**PROBLEM:** Once you have located the line containing "call_try (GetService clusterClient" in the material below, return it exactly along with each line after it through the line containing "(** One iteration".

**DATASET:**
=== Section Start ===
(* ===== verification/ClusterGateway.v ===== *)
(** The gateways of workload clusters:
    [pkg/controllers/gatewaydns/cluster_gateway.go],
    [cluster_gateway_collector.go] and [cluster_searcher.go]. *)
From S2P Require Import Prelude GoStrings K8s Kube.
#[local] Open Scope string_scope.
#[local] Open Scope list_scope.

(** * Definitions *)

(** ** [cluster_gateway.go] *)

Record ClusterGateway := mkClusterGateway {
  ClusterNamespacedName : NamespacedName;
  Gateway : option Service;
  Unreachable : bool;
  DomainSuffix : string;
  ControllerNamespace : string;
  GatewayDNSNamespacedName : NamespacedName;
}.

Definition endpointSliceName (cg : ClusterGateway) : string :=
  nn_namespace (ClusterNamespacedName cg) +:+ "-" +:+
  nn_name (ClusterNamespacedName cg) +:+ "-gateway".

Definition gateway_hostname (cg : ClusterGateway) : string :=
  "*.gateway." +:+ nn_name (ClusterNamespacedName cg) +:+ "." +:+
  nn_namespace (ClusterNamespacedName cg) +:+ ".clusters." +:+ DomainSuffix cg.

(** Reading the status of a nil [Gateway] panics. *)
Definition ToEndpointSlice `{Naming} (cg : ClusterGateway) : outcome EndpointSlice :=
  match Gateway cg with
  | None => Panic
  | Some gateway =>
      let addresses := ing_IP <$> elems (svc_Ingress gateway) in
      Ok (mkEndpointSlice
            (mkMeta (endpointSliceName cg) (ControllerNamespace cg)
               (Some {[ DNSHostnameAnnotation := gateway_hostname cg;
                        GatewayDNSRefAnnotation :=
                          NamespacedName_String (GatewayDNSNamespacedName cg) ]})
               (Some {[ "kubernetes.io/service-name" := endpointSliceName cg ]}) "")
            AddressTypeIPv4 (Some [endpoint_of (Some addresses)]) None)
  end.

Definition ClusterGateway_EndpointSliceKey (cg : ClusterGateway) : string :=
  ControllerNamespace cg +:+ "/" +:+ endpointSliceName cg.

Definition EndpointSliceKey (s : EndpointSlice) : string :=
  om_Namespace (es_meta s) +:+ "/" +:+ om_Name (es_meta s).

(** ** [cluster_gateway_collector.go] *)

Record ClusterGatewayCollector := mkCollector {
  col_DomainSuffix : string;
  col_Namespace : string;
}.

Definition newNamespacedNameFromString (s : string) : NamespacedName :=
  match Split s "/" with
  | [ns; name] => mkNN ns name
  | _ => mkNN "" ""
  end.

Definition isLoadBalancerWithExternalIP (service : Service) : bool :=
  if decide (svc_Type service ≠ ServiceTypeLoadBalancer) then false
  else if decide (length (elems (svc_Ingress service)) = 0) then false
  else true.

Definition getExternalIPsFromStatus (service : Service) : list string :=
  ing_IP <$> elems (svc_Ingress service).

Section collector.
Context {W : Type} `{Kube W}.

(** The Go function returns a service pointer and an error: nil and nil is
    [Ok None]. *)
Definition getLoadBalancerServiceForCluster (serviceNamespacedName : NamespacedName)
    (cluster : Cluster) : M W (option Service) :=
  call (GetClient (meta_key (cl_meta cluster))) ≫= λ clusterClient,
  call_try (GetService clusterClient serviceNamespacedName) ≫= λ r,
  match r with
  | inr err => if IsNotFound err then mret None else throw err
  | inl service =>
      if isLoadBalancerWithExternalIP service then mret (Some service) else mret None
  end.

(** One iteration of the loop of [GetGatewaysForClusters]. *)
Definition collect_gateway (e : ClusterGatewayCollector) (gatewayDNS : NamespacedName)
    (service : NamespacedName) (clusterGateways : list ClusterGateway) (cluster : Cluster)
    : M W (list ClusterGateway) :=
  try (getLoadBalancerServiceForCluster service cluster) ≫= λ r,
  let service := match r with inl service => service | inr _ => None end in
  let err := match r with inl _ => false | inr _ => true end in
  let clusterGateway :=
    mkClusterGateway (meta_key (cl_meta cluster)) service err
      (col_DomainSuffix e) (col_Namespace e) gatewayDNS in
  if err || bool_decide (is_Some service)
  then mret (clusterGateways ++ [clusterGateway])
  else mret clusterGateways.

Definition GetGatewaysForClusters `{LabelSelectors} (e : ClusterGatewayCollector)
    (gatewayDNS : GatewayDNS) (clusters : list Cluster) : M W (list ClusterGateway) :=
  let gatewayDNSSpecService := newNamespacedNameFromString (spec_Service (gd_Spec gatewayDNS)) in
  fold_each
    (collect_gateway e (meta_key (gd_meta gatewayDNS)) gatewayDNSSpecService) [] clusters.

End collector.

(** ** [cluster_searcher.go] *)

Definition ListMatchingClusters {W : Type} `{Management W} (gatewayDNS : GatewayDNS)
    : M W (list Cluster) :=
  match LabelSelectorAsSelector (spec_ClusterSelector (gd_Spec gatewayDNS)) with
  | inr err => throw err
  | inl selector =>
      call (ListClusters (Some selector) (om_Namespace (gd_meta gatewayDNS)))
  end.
=== Section End ===
**EXERCISE SOLUTION:**
  call_try (GetService clusterClient serviceNamespacedName) ≫= λ r,
  match r with
  | inr err => if IsNotFound err then mret None else throw err
  | inl service =>
      if isLoadBalancerWithExternalIP service then mret (Some service) else mret None
  end.

(** One iteration of the loop of [GetGatewaysForClusters]. *)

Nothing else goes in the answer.